En primer lugar, y como ejercicio de contextualización, es importante anotar que Siria es un Estado nacido a partir de los procesos de descolonización de la posguerra. En 1946 los franceses abandonaron su territorio y el Sistema de Naciones Unidas hizo oficial su independencia. Sin embargo, sólo se tiene el año 1963 como punto de partida del régimen republicano. A su vez, y aunque se hablara de elecciones para acceder al poder sirio, fue el tiempo en que las circunstancias facilitaron el ejercicio golpista del padre de Al-Assad.

Hacia 1970 Hafez Al-Assad dio un golpe de Estado que lo subió al poder para gobernar desde ese año hasta el 2000, cuando murió de un ataque al corazón. Su sucesor, el actual presidente sirio, ajusta 12 años en el poder y le restan todavía 2 más para cumplir con su periodo de gobierno (en Siria los períodos presidenciales son de 7 años).

Ante estas circunstancias es importante, entonces, comprender que Siria no puede ser leído desde una óptica occidental, sino más bien como un modelo político tradicional del Medio Oriente, donde las estructuras estatales no son las que sugiere el liberalismo político. De tal manera que el ejercicio de balance del poder (pesos y contrapesos) no aplica para el caso sirio. Incluso, a pesar de existir una relativa institucionalidad expresada en la Asamblea del Pueblo, los Consejos de Administración y una estricta Carta Constitucional.

En segundo término, y como paradoja, las relaciones internacionales sirias están particularmente caracterizadas por un intento de acercamiento a los actores occidentales más importantes del sistema internacional. Ello hace que en múltiples oportunidades la reacción se torne tardía. El presidente Al-Assad inclusive, se mostró interesado en que su manejo de la política aparentara tener un tinte más liberal que la de su padre. Con esa estrategia aplacó los ánimos de la comunidad internacional durante años, pero ahora está claro que su actitud dictatorial es la misma de su antecesor y entonces, urge la reacción del multilateralismo.

Sin embargo no hay consenso sobre cómo actuar frente a los acontecimientos que a la fecha han dejado más de ocho mil personas muertas -según informes de Naciones Unidas-. A diario llegan noticias en las que se reportan nuevos, y cada vez más críticos, choques entre las tropas del oficialismo y los rebeldes que reclaman derechos para la sociedad por la vía de las armas.

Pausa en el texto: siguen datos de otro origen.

(** * Document intelligence: section segmentation, filtering and ranking

    A shallow embedding of [document_intelligence.py] (class
    [DocumentIntelligenceSystem]) and the properties of its text heuristics
    and of its relevance ranker.

    Conventions of the embedding.
    - A Python [str] is a [string]; each character is read as a code point
      in the range 0..255 (the Latin-1 part of Unicode), and the character
      classes below are Python's own on that range.
    - A Python [int] is a [Z]; [len] returns a [Z].
    - A statement that can raise is a computation in the [exc] monad.
    - Similarity scores are finite floats, read as the rationals ([Q])
      they are.  The product of a score by a weight belongs to the
      embedding provider and is a field of its model, so that no
      statement depends on how it rounds. *)

From Stdlib Require Import String Ascii List ZArith QArith Bool Lia.
From Stdlib Require Import Sorting.Sorted Sorting.Permutation.
Import ListNotations.

Set Implicit Arguments.

Local Open Scope string_scope.
Local Open Scope Z_scope.

(** ** Exceptions *)

Inductive PyExc : Type :=
| ZeroDivisionError
| IndexError.

Inductive exc (A : Type) : Type :=
| Ok (a : A)
| Raise (e : PyExc).

Arguments Ok {A} a.
Arguments Raise {A} e.

Definition bind {A B : Type} (m : exc A) (k : A -> exc B) : exc B :=
  match m with
  | Ok a => k a
  | Raise e => Raise e
  end.

Notation "x <- m ;; k" := (bind m (fun x => k))
  (at level 61, m at next level, right associativity).

(** ** Python string primitives *)

Module PyStr.

Definition code (c : ascii) : N := N_of_ascii c.

Definition in_range (lo hi : N) (c : ascii) : bool :=
  ((lo <=? code c) && (code c <=? hi))%N.
(** X16: a partition without n-grams, or one of which [predict] returns
    no last token, makes [cross_ent] raise [ZeroDivisionError] for a trained
    model of the same order [n >= 1]; it raises nothing else. *)
Theorem cross_ent_raises (model : NgramModel.t) c a (corpus : Corpus.t)
    (n : Z) (test : bool) (st : rng) (e : exn) :
  NgramModel.ngrams model = Some c →
  NgramModel.alphabet model = Some a →
  1 ≤ n → NgramModel.n model = n →
  cross_ent model corpus n test st = Raise e →
  e = ZeroDivisionError
  ∧ ∃ grams st',
      Corpus.get_ngrams corpus n test st = Ok (grams, st')
      ∧ ∀ g, g ∈ grams → score model n g = None.
Proof.
  intros Hc Ha Hn Hmodel Hce.
  pose proof (get_ngrams_concat corpus n test st Hn) as Hgrams.
  rewrite (cross_ent_outcome model c a corpus n test st _ _
             Hc Ha Hn Hmodel Hgrams) in Hce.
  case_decide as Hprobs; [|done]. injection Hce as <-.
  split; [done|]. eexists _, _. split; [exact Hgrams|].
  intros g Hg. destruct (score model n g) as [q|] eqn:E; [|done].
  assert (q ∈ omap (score model n)
    (concat (windows n <$> (Corpus.get_sentences corpus test st).1))).
  { apply list_elem_of_omap. by exists g. }
  rewrite Hprobs in H. by apply elem_of_nil in H.
Qed.

(** X17: a model of a higher order cannot be evaluated on shorter
    n-grams.  If [1 <= n < model.n] and the partition has at least one
    n-gram, [cross_ent] raises the [ValueError] of [predict]. *)
Theorem cross_ent_order_mismatch (model : NgramModel.t) (corpus : Corpus.t)
    (n : Z) (test : bool) (st : rng) (g : ngram) (grams : list ngram)
    (st' : rng) :
  1 ≤ n → n < NgramModel.n model →
  Corpus.get_ngrams corpus n test st = Ok (g :: grams, st') →
  cross_ent model corpus n test st = Raise ValueError.
Proof.
  intros Hn Hlt Hgrams.
  assert (Hg : len g = n).
  { rewrite get_ngrams_concat in Hgrams by done. injection Hgrams as Hg _.
    assert (Hin : g ∈ concat
      (windows n <$> (Corpus.get_sentences corpus test st).1))
      by (rewrite Hg; left).
    apply elem_of_concat in Hin as (gs & Hin & Hgs).
    apply list_elem_of_fmap in Hgs as (sent & -> & _).
    by eapply windows_length. }
  unfold cross_ent. rewrite Hgrams. simpl.
  destruct (getitem_last g n Hn Hg) as (w & _ & ->). simpl.
  rewrite slice_to_take by done.
  unfold NgramModel.predict.
  destruct (Z.ltb_spec (len (take (Z.to_nat (n - 1)) g))
              (NgramModel.n model - 1)) as [_|Hge]; [done|].
  unfold len in Hge. rewrite length_take in Hge. lia.
Qed.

Finalmente se pone sobre la mesa la discusión de lo que representa Siria para el mundo y las razones que han llevado a que se dilate tanto una posible intervención, al estilo de lo sucedido en Libia, para controlar los excesos y abusos de poder. Los chinos y rusos, por ejemplo, no han logrado consenso al interior del Consejo de Seguridad (ONU) frente a una toma de posición. Particularmente han votado en contra las resoluciones en las que se intenta poner freno a la delicada situación. La realidad es que los rusos requieren de su alianza -duradera desde la Guerra Fría- con Damasco para mantener la injerencia directa sobre la zona del Medio Oriente.

De otro lado está Israel, quien se muestra mucho más cercano a que no se intervenga el país, pues esto abriría las opciones a un nuevo régimen, que de estar anclado al Islam, desequilibraría las fuerzas de la región. Además porque Irán, otro de los aliados sirios de hoy, seguramente comprendería las acciones como si se estuviese tratando de su territorio e intervendría. La cantidad de intereses que se tejen en torno a la permanencia de Al-Assad sigue impidiendo que se actúe. Entre tanto siguen muriendo cientos de ciudadanos a largo y ancho del país árabe, en una situación que ya puede ser catalogada de guerra civil y que tiene en aprietos a quienes defienden los derechos humanos en el mundo.